Hardy isn’t alone in his sentiment. American Top Team fighter Cole Miller lashed out against wrestlers in an interview with bjpenn.com.

"I hear all this talk about dominant top position…are you kidding me? These guys take you down because they don’t want to get beat up on their feet and they let you up because they don’t want to get beat up there either and then everyone thinks they’re so well-rounded when all they did was keep from getting beat up in any spot," Miller said.

The problem with both of these statements is that neither takes responsibility for personal inefficiencies. Offensive wrestling isn’t the only aspect of the sport. There is also defensive wrestling, footwork, timing, scramble ability and BJJ. All of these aspects come into play during every ground tussle.

Is it the top guy’s fault that you lack the defensive or offensive skill set to deal with his level of grappling?

Fans tend to buy into the false perception that the guy on bottom is completely helpless. As a professional mixed martial artist, you are paid to prepare and perform in all areas of the game. It’s easy to point fingers at outside circumstances in reasoning for past and present failures. It’s harder to actually accept defeat and rectify the problem.

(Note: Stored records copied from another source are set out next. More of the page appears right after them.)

(** * flaskr: the authentication blueprint (flaskr/auth.py, flaskr/db.py)

    A shallow embedding of the register / login / logout views, of the
    before-request hook [load_logged_in_user] and of the [login_required]
    decorator, together with the part of SQLite, of the Flask session and
    of the request lifecycle that these views observe.

    Conventions.
    - The [user] table is a list of rows in insertion order; a SELECT is a
      filter over it and [fetchone] is the head of the result.
    - The session is the signed cookie dictionary.  The only key the views
      write themselves is ["user_id"]; [flash] keeps its queue of messages
      in the same dictionary, under the key ["_flashes"], so a flash changes
      the session and [session.clear()] discards the queue with the rest.
    - Every view is a computation in a state-and-exception monad [M] over
      [state]; an uncaught Python exception is the result [Raise]. *)

From Stdlib Require Import ZArith String.
From stdpp Require Import base option list strings gmap.

Set Default Proof Using "Type".

(** ** The user table *)

(** One row of the [user] table. *)
Record user_row := UserRow {
  row_id : Z;
  row_username : string;
  row_password : string
}.

Global Instance user_row_eq_dec : EqDecision user_row.
Proof. solve_decision. Defined.

(** The database file: the rows of [user] and the AUTOINCREMENT counter
    that SQLite keeps in its [sqlite_sequence] table. *)
Record database := Database {
  user : list user_row;
  sqlite_sequence : Z
}.

(** [SELECT ... FROM user WHERE username = ?] *)
Definition select_where_username (u : string) (d : database) : list user_row :=
  filter (λ r, row_username r = u) (user d).

(** [SELECT ... FROM user WHERE id = ?] *)
Definition select_where_id (i : Z) (d : database) : list user_row :=
  filter (λ r, row_id r = i) (user d).

(** [cursor.fetchone()]: the next row of the result, [None] when there is
    none. *)
Definition fetchone {A} (rows : list A) : option A := head rows.

(** The largest rowid present in the table. *)
Definition max_rowid (rows : list user_row) : Z :=
  foldr (λ r m, Z.max (row_id r) m) 0%Z rows.

(** The rowid an AUTOINCREMENT insert assigns: one more than the largest
    rowid that ever existed in the table. *)
Definition next_rowid (d : database) : Z :=
  (Z.max (sqlite_sequence d) (max_rowid (user d)) + 1)%Z.

(** Modelled from the spec: schema.sql is not part of the sources; the table
    is [user(id PK autoincrement, username TEXT UNIQUE NOT NULL, password
    TEXT NOT NULL)].  [INSERT INTO user (username, password) VALUES (?, ?)]
    therefore fails ([None], an [sqlite3.IntegrityError]) when a row with
    that username exists, and otherwise appends a row with a fresh id. *)
Definition insert_user (u h : string) (d : database) : option database :=
  if decide (u ∈ row_username <$> user d) then None
  else
    let i := next_rowid d in
    Some {| user := user d ++ [UserRow i u h]; sqlite_sequence := i |}.

(** ** The state a request runs in *)

(** A connection is idle, or inside the transaction that the sqlite3 module
    opens before an INSERT; [working] is the database as that transaction
    sees it, visible to nobody else until it is committed. *)
Inductive connection :=
  | Idle
  | InTransaction (working : database).

(** The statements the views send to the database, for the log. *)
Inductive sql :=
  | SELECT_id_WHERE_username (u : string)
  | SELECT_all_WHERE_username (u : string)
  | SELECT_all_WHERE_id (i : Z)
  | INSERT_user (u h : string)
  | COMMIT.

(** The session dictionary, by the type of its entries: the reserved key
    ["_flashes"], absent or a list of (category, message) pairs, and the
    other keys, which hold integers. *)
Record session_dict := SessionDict {
  session_items : gmap string Z;                       (* every key but '_flashes' *)
  session_flashes : option (list (string * string))    (* session.get('_flashes') *)
}.

(** The dictionary with no key at all: what [session.clear()] leaves. *)
Definition empty_session : session_dict := SessionDict ∅ None.

Record state := State {
  store : database;                 (* committed contents of the database file *)
  flask_session : session_dict;     (* flask.session *)
  g_db : option connection;         (* g.db; None when 'db' not in g *)
  g_user : option (option user_row);(* g.user; None when the attribute is unset *)
  sql_log : list sql                (* statements executed so far *)
}.

(** The entries of the session other than the flash queue. *)
Definition session (st : state) : gmap string Z :=
  session_items (flask_session st).

(** [session.get('_flashes', [])] *)
Definition pending (st : state) : list (string * string) :=
  default [] (session_flashes (flask_session st)).

(** The messages of the flash queue, oldest first. *)
Definition flashes (st : state) : list string := snd <$> pending st.

Definition set_store (d : database) (st : state) : state :=
  State d (flask_session st) (g_db st) (g_user st) (sql_log st).
Definition set_flask_session (s : session_dict) (st : state) : state :=
  State (store st) s (g_db st) (g_user st) (sql_log st).
Definition set_g_db (c : option connection) (st : state) : state :=
  State (store st) (flask_session st) c (g_user st) (sql_log st).
Definition set_g_user (u : option (option user_row)) (st : state) : state :=
  State (store st) (flask_session st) (g_db st) u (sql_log st).
Definition set_sql_log (l : list sql) (st : state) : state :=
  State (store st) (flask_session st) (g_db st) (g_user st) l.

How did I get taken down? Did I overreach? Does my sprawl need improvement? What did my footwork look like? Can I make any improvements from my back?

These are some of the questions that should be answered.

Every fighter comes into a fight looking to finish. There isn’t one UFC fighter who wouldn’t want a hefty bonus for submission or knockout of the night.

It takes two to tango. The same hate thrust upon wrestlers could be returned on downed opponents for stalling from bottom. Instead of opening their guards and looking for submissions or scrambles, some fighters merely lockup full guard and wait for the ref to stand the bout back up. This strategy in itself can shut down all forms of offense.

It has always amazed me how some people claim to be fans of MMA while brandishing a complete and utter distaste for grappling. This isn’t the sport of only punching and kicking. There are sports out there that encompass those aspects alone.

Some fights are definitely more exciting than others, but the reasoning for this is delegated more towards the styles and performances of both individuals. There will always be wrestling in MMA. Fans have to either get used to it or change the channel. Maybe the "Just Bleed" fanatics would find boxing and kickboxing more aesthetically pleasing.